Чтобы помочь вспоминать, родители подарили мне рамку с семейными фотографиями, которую я носил с собой повсюду, а моя мама, Джоан, проигрывала мне видео с изображением отца, Родни, каждый день, когда он уезжал на работу. Но их надежды на то, что повторение не даст воспоминаниям ускользнуть из моего сознания, оказались бесплодны. Моя речь постепенно разрушалась, я забывал, кто я и где я. Свои последние слова я произнес, лежа на больничной койке, примерно через год после того, как заболел.
– Когда домой? – спросил я у мамы.
Ничто не помогало: мышцы мои становились дряблыми, конечности сводили судороги, а пальцы рук и ног скрючились, точно птичьи когти. Вес мой стремительно падал, и родители будили меня, чтобы накормить, не давая мне умереть от голода. Отец придерживал меня в вертикальном положении, а мать ложка за ложкой проталкивала пищу в мой рот, и я инстинктивно глотал. Если не считать этого, я вообще не двигался. Я ни на что не реагировал. Я пребывал в состоянии своего рода бодрствующей комы, необъяснимом, поскольку врачи не могли ни поставить диагноз, ни выяснить, что стало его причиной.

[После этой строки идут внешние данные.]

(** * gopacket packet engine (packet.go): eager and lazy decoding,
      failure recovery, buffer ownership and the PacketSource adapter.

    The Go code is embedded shallowly:
    - a [[]byte] is a slice header ([slice]) into a heap of backing arrays
      ([heap]), so that copying and aliasing in [NewPacket] are visible;
    - a [Decoder] is a function from the slice it is handed (and the bytes
      read through it) to a [DecodeBody]: the tree of calls it makes on the
      [PacketBuilder] it was given, ending in [Return] or [Panic];
    - [*packet] methods are state transformers on the [packet] record;
    - the [for] loops of the lazy accessors and of [packetsToChannel] take
      a step budget and return [None] when it is exhausted.

    What is taken for granted about the code outside packet.go: a decoder
    acts on the packet only through the builder it is given, returns or
    panics after finitely many calls, lets panics through, and adds no
    nil layer; the methods of a layer return normally; nothing writes to
    the heap while a decode call runs. *)

From Stdlib Require Import ZArith Lia String DecimalString.
From stdpp Require Import base option list.

Local Open Scope list_scope.

(** ** Bytes, slices and the heap *)

Definition byte := Byte.byte.

(** A Go slice header: backing array, offset into it, length.  The
    capacity plays no part in packet.go and is left out. *)
Record slice := mkSlice { base : nat; off : nat; len : nat }.

(** The heap: backing arrays, addressed by position. *)
Abbreviation heap := (list (list byte)).

Definition nilSlice : slice := mkSlice 0 0 0.

Definition backing (h : heap) (b : nat) : list byte := default [] (h !! b).

(** The bytes seen through a slice. *)
Definition readSlice (h : heap) (s : slice) : list byte :=
  take (len s) (drop (off s) (backing h (base s))).

(** [s] lies inside an allocated backing array. *)
Definition validSlice (h : heap) (s : slice) : Prop :=
  off s + len s <= length (backing h (base s)) /\ base s < length h.

(** [s[i] = v], as the owner of the backing array of [s] would write it. *)
Definition pokeSlice (h : heap) (s : slice) (i : nat) (v : byte) : heap :=
  alter (fun buf => <[off s + i := v]> buf) (base s) h.

(** [s[lo:hi]] *)
Definition subslice (s : slice) (lo hi : nat) : slice :=
  mkSlice (base s) (off s + lo) (hi - lo).

(** [make([]byte, n)]: a fresh zeroed backing array. *)
Definition make (h : heap) (n : nat) : heap * slice :=
  (h ++ [replicate n Byte.x00], mkSlice (length h) 0 n).

(** [copy(dst, src)]: min(len(dst), len(src)) bytes go from [src] to [dst]. *)
Definition copy (h : heap) (dst src : slice) : heap :=
  let n := Nat.min (len dst) (len src) in
  let bs := take n (readSlice h src) in
  alter (fun buf => take (off dst) buf ++ bs ++ drop (off dst + length bs) buf)
        (base dst) h.

(** Successive writes [s[i] = v] through the same slice. *)
Fixpoint pokes (h : heap) (s : slice) (ws : list (nat * byte)) : heap :=
  match ws with
  | [] => h
  | (i, v) :: ws' => pokes (pokeSlice h s i v) s ws'
  end.

(** ** Errors and panic values *)

(** Go [error] values, told apart by identity: the two package-level
    sentinels packet.go compares against or returns, and errors made on
    the spot by [errors.New] / [fmt.Errorf]. *)
Inductive error :=
| io_EOF
| nilDecoderError
| errors_New (msg : string).

Definition error_Error (e : error) : string :=
  match e with
  | io_EOF => "EOF"
  | nilDecoderError =>
      "NextDecoder passed nil decoder, probably an unsupported decode type"
  | errors_New msg => msg
  end.

(** [err == io.EOF] *)
Definition is_EOF (e : error) : bool :=
  match e with io_EOF => true | _ => false end.

(** The value carried by a panic: an [error] (as in [panic(err)]) or any
    other value, kept as its [%v] rendering. *)
Inductive any :=
| anyError (e : error)
| anyOther (rendered : string).

(** [fmt.Errorf("%v", r)] *)
Definition fmt_Errorf_v (r : any) : error :=
  match r with
  | anyError e => errors_New (error_Error e)
  | anyOther s => errors_New s
  end.

(** ** Layers *)

Definition LayerType := Z.

(** [LayerClass] is used through its [Contains] method only. *)
Definition LayerClass := LayerType -> bool.

(** [DecodeFailure{err: ..., data: ...}] as built by [recoverDecodeError];
    its [data] is [fdata] here. *)
Record DecodeFailure := mkDecodeFailure { err : error; fdata : slice }.

(** A [Layer] is an interface value.  A layer supplied by a decoder is
    known by what its methods return; the failure layer is the struct the
    engine builds itself. *)
Inductive Layer :=
| ProtocolLayer (ty : LayerType) (contents payload : slice)
| FailureLayer (f : DecodeFailure).

Inductive Role := RLink | RNetwork | RTransport | RApplication | RError.

(** ** Decoders *)

(** What a [Decode] call does with its [PacketBuilder], call by call.
    [NextDecoder] hands its result (an [error] or nil) to the rest of the
    body.  [SetLayer r] stands for [SetLinkLayer], [SetNetworkLayer],
    [SetTransportLayer], [SetApplicationLayer] and [SetErrorLayer]; the
    layer may be nil. *)
#[local] Unset Elimination Schemes.
Inductive DecodeBody :=
| Return (e : option error)
| Panic (v : any)
| AddLayer (l : Layer) (k : DecodeBody)
| SetLayer (r : Role) (l : option Layer) (k : DecodeBody)
| NextDecoder (next : option (slice -> list byte -> DecodeBody))
              (k : option error -> DecodeBody).
#[local] Set Elimination Schemes.

(** [Decode(data []byte, p PacketBuilder) error]: the slice and the bytes
    read through it at the time of the call. *)
Definition Decoder := slice -> list byte -> DecodeBody.

(** How a call ended. *)
Inductive Outcome :=
| Returned (e : option error)
| Panicked (v : any).

(** [dec.Decode(d, p)] on an interface value that may be nil. *)
Definition Decoder_Decode (dec : option Decoder) (d : slice) (bs : list byte)
  : DecodeBody :=
  match dec with
  | Some f => f d bs
  | None =>
      Panic (anyOther "runtime error: invalid memory address or nil pointer dereference")
  end.

(** ** The packet *)

Record CaptureInfo := mkCaptureInfo {
  Populated : bool;
  Timestamp : Z;
  CaptureLength : Z;
  Length : Z
}.

Definition zeroCaptureInfo : CaptureInfo := mkCaptureInfo false 0%Z 0%Z 0%Z.

(** [initialLayers] only provides the first backing store of [layers]
    and is not modelled. *)
Record packet := mkPacket {
  data : slice;
  layers : list Layer;
  last : option Layer;
  capInfo : CaptureInfo;
  link : option Layer;
  network : option Layer;
  transport : option Layer;
  application : option Layer;
  failure : option Layer
}.

(** [packet{data: data}] with [p.layers = p.initialLayers[:0]] *)
Definition newPacketStruct (d : slice) : packet :=
  mkPacket d [] None zeroCaptureInfo None None None None None.

(** ** Sample inputs and decoders *)

(** One choice for what a failure layer reports: type 1, empty payload. *)
Definition failureType : LayerType := 1%Z.
Definition failurePayload (f : DecodeFailure) : slice := nilSlice.

Definition sampleHeap : heap := [[Byte.x01; Byte.x02; Byte.x03]].
Definition sampleData : slice := mkSlice 0 0 3.
Definition emptyData : slice := mkSlice 0 0 0.

(** The layer made of the first byte of [d]; the rest is its payload. *)
Definition cutLayer (ty : LayerType) (d : slice) : Layer :=
  ProtocolLayer ty (subslice d 0 1) (subslice d 1 (len d)).

Definition shortBuffer : error := errors_New "short buffer".

(** [if len(data) < 1 { return err }; p.AddLayer(l);
     return p.NextDecoder(nxt)] *)
Definition decodeLayer (ty : LayerType) (nxt : option Decoder) : Decoder :=
  fun d _ =>
    if Nat.ltb (len d) 1 then Return (Some shortBuffer)
    else AddLayer (cutLayer ty d) (NextDecoder nxt Return).

(** [p.AddLayer(l); p.SetTransportLayer(l); return nil] *)
Definition decodeTransport (ty : LayerType) : Decoder :=
  fun d _ =>
    AddLayer (cutLayer ty d)
      (SetLayer RTransport (Some (cutLayer ty d)) (Return None)).

(** [return errors.New(msg)] *)
Definition decodeFail (msg : string) : Decoder :=
  fun _ _ => Return (Some (errors_New msg)).

(** [p.AddLayer(l); p.NextDecoder(nxt); return nil] *)
Definition decodeSwallow (ty : LayerType) (nxt : Decoder) : Decoder :=
  fun d _ =>
    AddLayer (cutLayer ty d) (NextDecoder (Some nxt) (fun _ => Return None)).


(** [p.AddLayer(l); p.NextDecoder(nxt); return errors.New(msg)] *)
Definition decodeQueueThenFail (ty : LayerType) (nxt : Decoder) (msg : string)
  : Decoder :=
  fun d _ =>
    AddLayer (cutLayer ty d)
      (NextDecoder (Some nxt) (fun _ => Return (Some (errors_New msg)))).

(** [return p.NextDecoder(nxt)] *)
Definition decodeDispatch (nxt : Decoder) : Decoder :=
  fun _ _ => NextDecoder (Some nxt) Return.

(** [p.AddLayer(l); p.NextDecoder(d1); return p.NextDecoder(d2)] *)
Definition decodeQueueTwice (ty : LayerType) (d1 d2 : Decoder) : Decoder :=
  fun d _ =>
    AddLayer (cutLayer ty d)
      (NextDecoder (Some d1) (fun _ => NextDecoder (Some d2) Return)).

(** A chain of three layers over the three sample bytes. *)
Definition sampleChain : Decoder :=
  decodeLayer 10%Z (Some (decodeLayer 20%Z (Some (decodeTransport 30%Z)))).

(** One choice for the two printing methods. *)
Definition sampleTypeString (t : LayerType) : string :=
  if Z.eqb t 10%Z then "Ethernet" else "Other".
Definition sampleLayerString (l : Layer) : string := "...".

Section Engine.

(** [DecodeFailure]'s methods are declared outside packet.go; the two the
    engine calls are taken as parameters. *)
Variable LayerTypeDecodeFailure : LayerType.
Variable DecodeFailure_LayerPayload : DecodeFailure -> slice.

Definition Layer_LayerType (l : Layer) : LayerType :=
  match l with
  | ProtocolLayer ty _ _ => ty
  | FailureLayer _ => LayerTypeDecodeFailure
  end.

Definition Layer_LayerPayload (l : Layer) : slice :=
  match l with
  | ProtocolLayer _ _ payload => payload
  | FailureLayer f => DecodeFailure_LayerPayload f
  end.

Definition packet_SetLinkLayer (l : option Layer) (p : packet) : packet :=
  match link p with
  | None => mkPacket (data p) (layers p) (last p) (capInfo p)
                     l (network p) (transport p) (application p) (failure p)
  | Some _ => p
  end.

Definition packet_SetNetworkLayer (l : option Layer) (p : packet) : packet :=
  match network p with
  | None => mkPacket (data p) (layers p) (last p) (capInfo p)
                     (link p) l (transport p) (application p) (failure p)
  | Some _ => p
  end.

Definition packet_SetTransportLayer (l : option Layer) (p : packet) : packet :=
  match transport p with
  | None => mkPacket (data p) (layers p) (last p) (capInfo p)
                     (link p) (network p) l (application p) (failure p)
  | Some _ => p
  end.

Definition packet_SetApplicationLayer (l : option Layer) (p : packet) : packet :=
  match application p with
  | None => mkPacket (data p) (layers p) (last p) (capInfo p)
                     (link p) (network p) (transport p) l (failure p)
  | Some _ => p
  end.

Definition packet_SetErrorLayer (l : option Layer) (p : packet) : packet :=
  match failure p with
  | None => mkPacket (data p) (layers p) (last p) (capInfo p)
                     (link p) (network p) (transport p) (application p) l
  | Some _ => p
  end.

Definition packet_SetLayer (r : Role) : option Layer -> packet -> packet :=
  match r with
  | RLink => packet_SetLinkLayer
  | RNetwork => packet_SetNetworkLayer
  | RTransport => packet_SetTransportLayer
  | RApplication => packet_SetApplicationLayer
  | RError => packet_SetErrorLayer
  end.

Definition packet_AddLayer (l : Layer) (p : packet) : packet :=
  mkPacket (data p) (layers p ++ [l]) (Some l) (capInfo p)
           (link p) (network p) (transport p) (application p) (failure p).

Definition packet_Data (p : packet) : slice := data p.

(** [*packet.CaptureInfo() = ci] *)
Definition packet_setCaptureInfo (ci : CaptureInfo) (p : packet) : packet :=
  mkPacket (data p) (layers p) (last p) ci
           (link p) (network p) (transport p) (application p) (failure p).

(** The deferred [recoverDecodeError]; [r] is what [recover()] returns. *)
Definition packet_recoverDecodeError (r : option any) (p : packet) : packet :=
  match r with
  | Some r =>
      let fail :=
        mkDecodeFailure (fmt_Errorf_v r)
          (match last p with
           | None => data p
           | Some l => Layer_LayerPayload l
           end) in
      packet_AddLayer (FailureLayer fail) p
  | None => p
  end.

(** What [recover()] sees after [err := Decode(..); if err != nil
    { panic(err) }]. *)
Definition recovered (o : Outcome) : option any :=
  match o with
  | Returned None => None
  | Returned (Some e) => Some (anyError e)
  | Panicked v => Some v
  end.

(** ** The eager engine *)

Definition noLayersError : error :=
  errors_New "NextDecoder called, but no layers added yet".

(** [Decode] is the call [next.Decode(d, p)]. *)
Definition eagerPacket_NextDecoder
    (Decode : Decoder -> slice -> packet -> packet * Outcome)
    (next : option Decoder) (p : packet) : packet * Outcome :=
  match next with
  | None => (p, Returned (Some nilDecoderError))
  | Some dec =>
      match last p with
      | None => (p, Returned (Some noLayersError))
      | Some l =>
          let d := Layer_LayerPayload l in
          if Nat.eqb (len d) 0 then (p, Returned None)
          else Decode dec d p
      end
  end.

(** Running a decoder body against an eager packet.  A panic unwinds
    through every caller. *)
Fixpoint eagerRun (h : heap) (body : DecodeBody) (p : packet)
  : packet * Outcome :=
  match body with
  | Return e => (p, Returned e)
  | Panic v => (p, Panicked v)
  | AddLayer l k => eagerRun h k (packet_AddLayer l p)
  | SetLayer r l k => eagerRun h k (packet_SetLayer r l p)
  | NextDecoder next k =>
      match eagerPacket_NextDecoder
              (fun dec d p' => eagerRun h (dec d (readSlice h d)) p')
              next p with
      | (p', Returned e) => eagerRun h (k e) p'
      | (p', Panicked v) => (p', Panicked v)
      end
  end.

Поначалу медики решили, что мои проблемы имеют психологический источник, и я провел несколько недель в психиатрическом отделении. Только после того как меня, страдающего от обезвоживания, перевели в обычную палату и после того как психологи потерпели неудачу, пытаясь убедить меня поесть или попить, они наконец признали, что моя болезнь имеет физическую природу, а не психическую. Последовали рентгеновские снимки и электрокардиограммы, магнитно-резонансные исследования и анализы крови, меня лечили от туберкулеза и криптококкового менингита, но никакого достоверного диагноза так и не удалось поставить. На мне пробовали один способ лечения за другим – хлористый магний и калий, амфотерицин и ампициллин – но от них не было никакого толку. Я ушел за пределы той реальности, которую способна понять медицина. заблудился в стране, где живут драконы, и никто не мог меня спасти.
Все, что могли сделать мои родители, – это смотреть, как я день за днем ускользаю от них: они пытались заставить меня ходить, но мое тело приходилось поддерживать на весу, поскольку ноги все больше и больше слабели; они возили меня по больницам всей Южной Африки, с одного исследования на другое, но ни одно из них ничего не обнаруживало; они писали отчаянные письма экспертам из Америки, Канады и Англии, а те отвечали, что их южноафриканские коллеги наверняка делают все возможное.